Lemma progress_block_inv cp sd ed pe dates :
  truthy sd && truthy ed = true ->
  progress_block fromisoformat clk cp sd ed = Ok (pe, dates) ->
  exists s e total,
    fromisoformat (replace "Z" "+00:00" (get sd "")) = Ok s /\
    fromisoformat (replace "Z" "+00:00" (get ed "")) = Ok e /\
    dt_sub e s = Ok total /\
    dates = Some (e, now clk (tzinfo s), days total).
Proof.
  intros Hdates H. unfold progress_block in H. rewrite Hdates in H.
  bind_inv H as s Hs. bind_inv H as e He. bind_inv H as total Htotal.
  bind_inv H as elapsed Helapsed.
  exists s, e, total. repeat split; try assumption.
  destruct (0 <? days total)%Z.
  - bind_inv H as ratio Hratio. apply Ok_inj in H. congruence.
  - apply Ok_inj in H. congruence.
Qed.

Lemma extract_unfold p :
  extract_features_from_project fromisoformat clk p =
  bind (progress_block fromisoformat clk (get (currentProgress p) 0 / 100)
          (startDate p) (endDate p))
    (fun pd =>
       bind (timeline_block (get (currentProgress p) 0 / 100) (snd pd))
         (fun tp =>
            let total :=
              (len (get (humanResources p) []) + len (get (materials p) [])
               + len (get (equipment p) []))%Z in
            let budget := get (totalBudget p) 1000000 in
            Ok {| progress_efficiency := py_round (fst pd) 3;
                  resource_availability :=
                    py_round
                      (if (0 <? total)%Z
                       then py_min 1 (inject_Z total / 15) * 0.6
                            + py_min 1 (budget / 10000000) * 0.4
                       else 0.5) 3;
                  project_complexity :=
                    py_round (py_min 1 (budget / 50000000) * 0.6
                              + py_min 1 (inject_Z total / 20) * 0.4) 3;
                  weather_impact :=
                    py_round (weather_lookup weather_risk_map
                                (lower (get (location p) "")) 0.7) 3;
                  timeline_pressure := py_round tp 3 |})).
Proof.
  unfold extract_features_from_project.
  destruct (progress_block _ _ _ _ _) as [[pe dates] |]; reflexivity.
Qed.

End Features.


Ltac extract_inv H pe dates Hpe tp Htp :=
  rewrite extract_unfold in H;
  bind_inv H as [pe dates] Hpe; cbn [snd fst] in H;
  bind_inv H as tp Htp; apply Ok_inj in H;
  match type of H with _ = ?f => subst f end;
  unfold progress_efficiency, resource_availability, project_complexity,
    weather_impact, timeline_pressure.
(** * Circulation engine of the library management system (LMS.jsx)

    A shallow embedding of the borrow / return handlers, the fine
    calculator, the defaulter classifier and the report aggregators of
    [src/LMS.jsx], together with the properties the specification states
    about them.

    Conventions of the embedding.
    - A JavaScript [Date] is its time value: milliseconds since the epoch,
      an integer ([Z]).  Only valid dates are modelled (the dates of this
      program come from [new Date()] and from Firestore timestamps).
    - A nullable date is [option Z]; [None] is JavaScript's [null].
    - A JavaScript number holding money is a rational ([Q]).  The money
      values the program computes are halves of integers, which binary
      floating point represents exactly as long as the time differences
      stay below 2^53 milliseconds.
    - A Firestore collection is a finite map from document ids to documents.
    - A React snapshot of a collection (the arrays [books], [users],
      [transactions]) is a list of documents, each carrying its id. *)

From Stdlib Require Import ZArith QArith Qround Lia.
From stdpp Require Import gmap strings list fin_maps sorting pretty.

Open Scope Z_scope.

(** ** Dates *)

Module JSDate.

Definition msPerDay : Z := 1000 * 60 * 60 * 24.

(** [Day(t)] and [TimeWithinDay(t)] of ECMAScript. *)
Definition Day (t : Z) : Z := t / msPerDay.
Definition TimeWithinDay (t : Z) : Z := t mod msPerDay.

(** Year, month (1..12) and day of month of a day number counted from the
    epoch, in the proleptic Gregorian calendar. *)
Definition civil_from_days (z : Z) : Z * Z * Z :=
  let z := z + 719468 in
  let era := z / 146097 in
  let doe := z - era * 146097 in
  let yoe := (doe - doe / 1460 + doe / 36524 - doe / 146096) / 365 in
  let y := yoe + era * 400 in
  let doy := doe - (365 * yoe + yoe / 4 - yoe / 100) in
  let mp := (5 * doy + 2) / 153 in
  let d := doy - (153 * mp + 2) / 5 + 1 in
  let m := if mp <? 10 then mp + 3 else mp - 9 in
  (if m <=? 2 then y + 1 else y, m, d).
(** * BotLMKRD: the approval gate and the durable order queue of [main.py]

    A shallow embedding of the two mechanisms of [main.py] that carry the
    correctness requirements of the specification:

    - the approval requests table and the handlers around it
      ([create_approval_request], [update_approval_request_status],
      [get_approval_request_by_id], [delete_approval_request],
      [process_quantity_input], [handle_manager_approval],
      [handle_manager_reject_comment], [handle_continue_order]);
    - the order queue table and its worker ([add_order_to_queue],
      [get_pending_orders], [update_order_status], [process_order_queue],
      [final_confirmation]).

    Modelling conventions.
    - A SQLite table with a primary key is a [gmap] from the key to the row.
    - Python [int] is [Z], [None]-able values are [option]; a [str] is the
      [string] of the bytes of its UTF-8 encoding.
    - The Telegram calls a handler makes are recorded as a list of
      [effect]s; where what the handler does next depends on the outcome of
      a call (an exception of [bot.send_message], or of the [message.answer]
      of the gate), the outcome is an input.
    - The bot serves updates concurrently, and a handler gives way to the
      others at its awaits of Telegram.  The gate, [process_quantity_input],
      writes to the table of requests on both sides of such an await: it is
      modelled in two parts, [process_quantity_input_begin] up to the call
      of [bot.send_message] and [process_quantity_input_end] from its
      return, between which other handlers may run;
      [process_quantity_input] is the two in a row.  The other handlers
      read and write the tables without an await in between, and are one
      step each.  The transition system [step] serves every update to its
      end, the gate included.
    - The order [ORDER BY created_at] leaves open, between rows with the
      same [created_at], is an input of the query.
    - [CURRENT_TIMESTAMP] is an input [now] of the operation that uses it.
    - The store is taken to be reliable, except for the two writes whose
      failure the callers handle explicitly (the INSERT of
      [create_approval_request] and of [add_order_to_queue]). *)

From Stdlib Require Import ZArith String List Lia.
From stdpp Require Import base option list gmap fin_maps strings sorting pretty.

Set Warnings "-register-all".
Local Open Scope string_scope.
Local Open Scope Z_scope.
Local Open Scope list_scope.

(** ** Python values and JSON documents *)

(** Keys of a Python [dict].  [KOpaque] stands for any other hashable key
    (a tuple, a frozenset, ...), given by its [str]. *)
Inductive pykey :=
  | KStr (s : string)
  | KInt (z : Z)
  | KBool (b : bool)
  | KNone
  | KOpaque (repr : string).

(** The Python values that can sit in the FSM storage.  [PyObj] stands for
    any object that [json] does not know (a [datetime], a [set], ...), given
    by its [str].  Floating-point numbers are left out. *)
Inductive pyval :=
  | PyNone
  | PyBool (b : bool)
  | PyInt (z : Z)
  | PyStr (s : string)
  | PyList (items : list pyval)
  | PyTuple (items : list pyval)
  | PyDict (kvs : list (pykey * pyval))
  | PyObj (repr : string).

(** A [dict] is an insertion-ordered association list. *)
Abbreviation pydict := (list (pykey * pyval)).
(** The text before the closing fence is kept, but for its trailing
    whitespace. *)
Lemma sub_fences_body s ws :
  all_space ws = true -> no_backquote s = true ->
  sub_fences_from 0 (s ++ ws ++ fence) = rstrip s.
Proof.
  intros Hws. induction s as [|c r IH]; intros Hq.
  - now apply sub_fences_closing.
  - cbn [no_backquote] in Hq. apply andb_true_iff in Hq as (Hc & Hr).
    apply negb_true_iff in Hc. specialize (IH Hr).
    change (String c r ++ ws ++ fence) with (String c (r ++ ws ++ fence)).
    destruct (is_space c) eqn:Hs.
    + destruct (all_space r) eqn:Har.
      * rewrite rstrip_all_space by (cbn [all_space]; now rewrite Hs, Har).
        replace (String c (r ++ ws ++ fence))
          with ((String c (r ++ ws)) ++ fence)
          by (cbn [append]; now rewrite append_assoc).
        apply sub_fences_closing. cbn [all_space].
        now rewrite Hs, all_space_app, Har, Hws.
      * rewrite sub_fences_none, IH.
        -- symmetry. apply rstrip_cons. left. now apply rstrip_not_all_space.
        -- unfold fence_match, fence_json.
           rewrite Ascii.eqb_sym in Hc. rewrite (prefix_other_char _ _ _ _ Hc).
           cbn [space_run]. rewrite Hs. cbn [drop].
           now rewrite (no_fence_after_word r (ws ++ fence) Har Hr).
    + rewrite sub_fences_none, IH.
      * symmetry. apply rstrip_cons. now right.
      * now apply fence_match_other_char.
Qed.

Lemma rstrip_keeps_fence s : rstrip (s ++ fence) = s ++ fence.
Proof.
  induction s as [|c r IH]; [reflexivity|].
  change (String c r ++ fence) with (String c (r ++ fence)).
  rewrite rstrip_cons; [now rewrite IH|]. left. rewrite IH.
  destruct r; discriminate.
Qed.

Lemma strip_fenced ws t ws' : strip (fenced ws t ws') = fenced ws t ws'.
Proof.
  unfold strip, fenced.
  replace (lstrip (fence_json ++ ws ++ t ++ ws' ++ fence))
    with (fence_json ++ ws ++ t ++ ws' ++ fence) by reflexivity.
  rewrite <- !append_assoc. apply rstrip_keeps_fence.
Qed.

Lemma sub_fences_fenced ws t ws' :
  all_space ws = true -> all_space ws' = true -> no_backquote t = true ->
  sub_fences (fenced ws t ws') = strip t
  /\ strip (sub_fences (strip (fenced ws t ws'))) = strip t.
Proof.
  intros Hws Hws' Ht.
  assert (H : sub_fences (fenced ws t ws') = strip t).
  { unfold sub_fences, fenced.
    set (Y := ws ++ t ++ ws' ++ fence).
    assert (Hm : fence_match (fence_json ++ Y) = Some (S (6 + space_run Y))).
    { unfold fence_match.
      replace (prefix fence_json (fence_json ++ Y)) with true; [reflexivity|].
      symmetry. apply prefix_spec. now exists Y. }
    change (fence_json ++ Y) with (String "`" ("``json" ++ Y)) in Hm |- *.
    rewrite (sub_fences_match _ _ _ Hm).
    change (drop (S (6 + space_run Y)) (String "`" ("``json" ++ Y)))
      with (drop (space_run Y) Y).
    rewrite drop_space_run. unfold Y.
    rewrite (lstrip_app_all_space ws _ Hws).
    destruct (all_space t) eqn:Hat.
    - rewrite (lstrip_app_all_space t _ Hat), (lstrip_app_all_space ws' _ Hws').
      unfold strip. now rewrite (lstrip_all_space t Hat).
    - rewrite (lstrip_app t _ Hat).
      apply (sub_fences_body (lstrip t) ws' Hws'). now apply no_backquote_lstrip. }
  split; [exact H|]. now rewrite strip_fenced, H, strip_idempotent.
Qed.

--------------------------------------------------

Go through the entries above and report every line in which the word "pykey" appears.

§ **Exercise result**
Inductive pykey :=
  | PyDict (kvs : list (pykey * pyval))
Abbreviation pydict := (list (pykey * pyval)).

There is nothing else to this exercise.